Here, in brief, are summaries of their stories under LIFE's bylines:

  1. [no byline for first hermit]
    The Colorado hermit lives in a stone hut in a mesa in Greasewood Canyon, sixty miles east of Moab, Utah. After duty in Vietnam in the early sixties, he moved into the San Francisco rock and drug scene, where he created psychedelic art for celebrity musicians. But one day he took his few belongings and hitchhiked anywhere, stopping in Moab, and eventually finding a place to settle. He lives off paintings that he creates and sells in Moab, and from dinosaur bones he happens to find. He is a disciplined yoga practitioner and often paints by lamplight at night. Hermit life is not lonely -- his former city life was. "That loneliness went away when I became aware of the whole earth as a living thing," he says.
  2. A Ramshackle Retreat in the Utah Mountains
    This hermit is seventy years old and lives near Monticello, Utah in a nearly inaccessible two-room shack. He visits the town monthly (except winters) for provisions, living off modest pensions. He cares for dozens of wild horses but never manages to sell them as he intends. After World War II he was an alcoholic for twenty years before becoming a hermit; his only addiction now is receiving mail, which he never throws away. Says the article: "He looks out over the endless wilderness, his blue eyes shining. 'You know, when the weather's changed to warm and the coyotes are carrying on and the birds are talking to you, now them's the things I enjoy. I hope I'll die out here.'"
  3. The Spirit of Deep North Country Waters
    The Minnesota hermit is a 76 year old former nurse who discovered Knife Lake in her early twenties. The isle on the lake near the Canadian border was willed to her by a former patient, and her sale of the wilderness to the Forest Service guarantees her life-long residence and an income. She lives in a log cabin, year round. She canoes, gathers autumn berries for her own brew of root beer, and buys provisions from the town of Ely. Long winters make the island inaccessible to any without snowshoes. Winter in the 1.5 million acre wilderness is filled with silence. "It is the time I like best," she says. "I have the whole place to myself."
  4. A Dirt-biking Navajo Drifts with his Hero
    The full-blooded Navajo hermit living near Elk Mountain, Wyoming, herds two thousand sheep on thirty-thousand acres, for which he is paid $500 a month.

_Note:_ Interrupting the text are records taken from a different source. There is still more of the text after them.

(** A selection that spans several lines makes every selection it lies
    within span several lines. *)
Lemma isMultiLines_isInside this other :
  Editor.isSameOrBefore (Editor.start this) (Editor.end_ this) = true ->
  Editor.isMultiLines this = true ->
  Editor.isInside this other = true ->
  Editor.isMultiLines other = true.
Proof.
  intros Hord Hmulti Hin.
  apply isSameOrBefore_line in Hord.
  apply isInside_lines in Hin as [Hs He].
  unfold Editor.isMultiLines, Editor.isSameLineThan in *.
  rewrite negb_true_iff, Z.eqb_neq in *. lia.
Qed.

Lemma isInside_trans a b c :
  Editor.isInside a b = true -> Editor.isInside b c = true ->
  Editor.isInside a c = true.
Proof.
  assert (Htrans : forall p q r,
             Editor.isSameOrBefore p q = true ->
             Editor.isSameOrBefore q r = true ->
             Editor.isSameOrBefore p r = true).
  { intros p q r.
    unfold Editor.isSameOrBefore, Editor.isBefore, Editor.isEqualTo.
    rewrite !orb_true_iff, !andb_true_iff, !Z.ltb_lt, !Z.eqb_eq. lia. }
  unfold Editor.isInside. rewrite !andb_true_iff.
  intros [H1 H2] [H3 H4]. split; eapply Htrans; eassumption.
Qed.

Lemma findIndex_Some {A} (f : A -> bool) (l : list A) :
  forall index,
    findIndex f l = Some index ->
    exists x, nth_error l index = Some x /\ f x = true.
Proof.
  induction l as [|y l IH]; intros index; cbn; [discriminate|].
  destruct (f y) eqn:Hy.
  - intros [= <-]. now exists y.
  - destruct (findIndex f l) as [i|]; [|discriminate].
    intros [= <-]. now apply IH.
Qed.

Section WithDependencies.
Context {deps : Dependencies}.

(** C7.  On a member access that is not computed,
    [toVariableDeclaration] gives the name in braces and the printed
    object under the strategy "destructure", and the plain name and the
    extracted code under "preserve"; on a computed access it gives what
    the generic occurrence gives, whatever the strategy. *)
Theorem member_expression_declaration
        parent nodeLoc loc variable object property code :
  let path c :=
    mkNodePath (ExpressionNode (MemberExpression object property c))
               nodeLoc parent in
  let occurrence c s :=
    mkOccurrence (MemberExpressionOccurrence s) (path c) loc variable in
  toVariableDeclaration (occurrence false Destructure) code
  = ret (mkVariableDeclaration ("{ " ++ name variable ++ " }")%string
                               (generate object))
  /\ toVariableDeclaration (occurrence false Preserve) code
     = ret (mkVariableDeclaration (name variable) code)
  /\ forall s,
       toVariableDeclaration (occurrence true s) code
       = toVariableDeclaration (Occurrence_new (path true) loc variable) code
       /\ toVariableDeclaration (occurrence true s) code
          = ret (mkVariableDeclaration (name variable) code).
Proof.
  intros path occurrence. repeat split.
Qed.

(** C8.  A fresh member-expression occurrence has the strategy
    "destructure".  When the prompt is dismissed,
    [askModificationDetails] returns the occurrence as it was, and
    [toVariableDeclaration] then returns the declaration of the default
    strategy, not a failure.  Whatever the editor, the strategy differs
    from the default afterwards only if the prompt returned a choice, and
    then it is the value of that choice. *)
Theorem dismissed_prompt_keeps_default editor path loc variable code :
  let this := MemberExpressionOccurrence_new path loc variable in
  askUser editor (choices this) = None ->
  destructureStrategy this = Some Destructure
  /\ askModificationDetails editor this = this
  /\ toVariableDeclaration (askModificationDetails editor this) code
     = ret (MemberExpressionOccurrence_toVariableDeclaration this code)
  /\ (computed this = false ->
      toVariableDeclaration (askModificationDetails editor this) code
      = ret (mkVariableDeclaration ("{ " ++ name variable ++ " }")%string
                                   (parentObject this)))
  /\ (forall editor' s,
         destructureStrategy (askModificationDetails editor' this) = Some s ->
         s <> Destructure ->
         exists choice,
           askUser editor' (choices this) = Some choice
           /\ value choice = s).
Proof.
  intros this Hnone.
  assert (Hask : askModificationDetails editor this = this).
  { unfold askModificationDetails,
      MemberExpressionOccurrence_askModificationDetails.
    cbn [class this MemberExpressionOccurrence_new]. now rewrite Hnone. }
  split; [reflexivity|]. split; [exact Hask|].
  split; [now rewrite Hask|]. split.
  - intros Hcomputed. rewrite Hask.
    unfold toVariableDeclaration,
      MemberExpressionOccurrence_toVariableDeclaration.
    cbn [class this MemberExpressionOccurrence_new].
    now rewrite Hcomputed.
  - intros editor' s Hs Hneq.
    unfold askModificationDetails,
      MemberExpressionOccurrence_askModificationDetails in Hs.
    cbn [class this MemberExpressionOccurrence_new] in Hs.
    destruct (askUser editor' (choices this)) as [choice|] eqn:Hchoice.
    + exists choice. split; [reflexivity|].
      cbn in Hs. now injection Hs.
    + cbn in Hs. congruence.
Qed.

(** The validity check rejects on the range alone. *)
Lemma isValid_multi_lines path loc userSelection :
  Editor.isMultiLines (Editor.Selection_fromAST loc) = true ->
  PartialTemplateLiteralOccurrence_isValid path loc userSelection = false.
Proof.
  intros H. unfold PartialTemplateLiteralOccurrence_isValid. now rewrite H.
Qed.

(** Without a valid partial variant, no occurrence is of that class. *)
Lemma createOccurrenceWithin_not_partial loc selection :
  (forall path,
      PartialTemplateLiteralOccurrence_isValid path loc selection = false) ->
  forall fuel path o,
    createOccurrenceWithin fuel path loc selection = ret o ->
    forall s, class o <> PartialTemplateLiteralOccurrence s.
Proof.
  intros Hinvalid.
  induction fuel as [|fuel IH]; intros path o; cbn [createOccurrenceWithin];
    destruct (canBeShorthand path);
    try destruct (isValid (ShorthandVariable (node path) (parent path)));
    try (intros [= <-] s; discriminate);
    destruct (isMemberExpression path);
    try (intros [= <-] s; discriminate);
    destruct (isStringLiteral path);
    try (destruct (negb (Editor.isEmpty selection)
                   && isStrictlyInsidePath selection path));
    try (intros [= <-] s; discriminate);
    try discriminate;
    try (destruct (convertStringToTemplateLiteral (node path) loc)
          as [[templateLoc qs] es]; apply IH);
    rewrite Hinvalid, andb_false_r; intros [= <-] s; discriminate.
Qed.

(** C9.  Let the user's selection lie within a text segment of the
    template literal, the segment within the range [loc] of the literal,
    and let the selection span more than one line.  Then the validity
    check of the partial variant is false, and it is false for [loc]
    whatever the path holds, that is, whether the trial construction
    would succeed or fail; no occurrence of the partial variant comes
    out of [createOccurrence]. *)
Theorem multi_line_selection_is_rejected
        path loc userSelection quasi quasiLoc :
  In quasi (quasis (node path)) ->
  elementLoc quasi = Some quasiLoc ->
  Editor.isInside userSelection (Editor.Selection_fromAST quasiLoc) = true ->
  Editor.isInside (Editor.Selection_fromAST quasiLoc)
                  (Editor.Selection_fromAST loc) = true ->
  Editor.isSameOrBefore (Editor.start userSelection)
                        (Editor.end_ userSelection) = true ->
  Editor.isMultiLines userSelection = true ->
  PartialTemplateLiteralOccurrence_isValid path loc userSelection = false
  /\ (forall path',
         PartialTemplateLiteralOccurrence_isValid path' loc userSelection
         = false)
  /\ (forall o,
         createOccurrence path loc userSelection = ret o ->
         forall s, class o <> PartialTemplateLiteralOccurrence s).
Proof.
  intros _ _ Hquasi Hloc Hord Hmulti.
  assert (H : Editor.isMultiLines (Editor.Selection_fromAST loc) = true).
  { eapply isMultiLines_isInside; [exact Hord|exact Hmulti|].
    eapply isInside_trans; eassumption. }
  split; [now apply isValid_multi_lines|].
  split; [intros path'; now apply isValid_multi_lines|].
  intros o. apply createOccurrenceWithin_not_partial.
  intros path'. now apply isValid_multi_lines.
Qed.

He lives in a cramp camper and picks up weekly provisions from a ranch truck, which also brings catalog orders: appliances and gadgets powered by miscellaneous batteries. Before drifting into sheepherding, he drank and fought. "If I had stayed in town, I'd probably be dead now," he admits.
  5. A New Jersey Jungle to Hide In
    The Pine Barrens, a vast 1,500 square mile New Jersey forest, is only sixty miles from New York City and thirty miles west of Philadelphia, but it is sufficiently isolated for the moss gatherer, who rents a dilapidated house from a deer hunter for $45 a month. He harvests sphagnum moss and pine cones to sell to florists, a tedious job involving long hours raking the spongy forest floor. "It's back-breaking work," he says. "Nobody wants to do it any more." Hence, nobody bothers him. He is in his mid-forties and suffered childhood traumas: when his father deserted the family, when he spent years in foster homes, when he dropped out of high school, when his adoptive mother was murdered.
  6. The Man the Homesteaders Left Behind
    The nearly seventy year-old former rancher on the Arizona Strip, about twenty miles outside of Fredonia, found himself alone and isolated as ranchers deserted the increasingly dry area years ago. Now he tends 3,000 flat, arid acres with 400 cows, living in a run-down house on property dotted with junked vehicles. The cows provide income, and he drives to Fredonia weekly for provisions. He is a solitary by attrition; isolation came to him gradually. "I wouldn't take a million dollars for the experience I've had, but I wouldn't give you a dime for any more of it. Still, I guess I've been out here so long I wouldn't fit in anywhere else."

Photographs from LIFE, December 1983.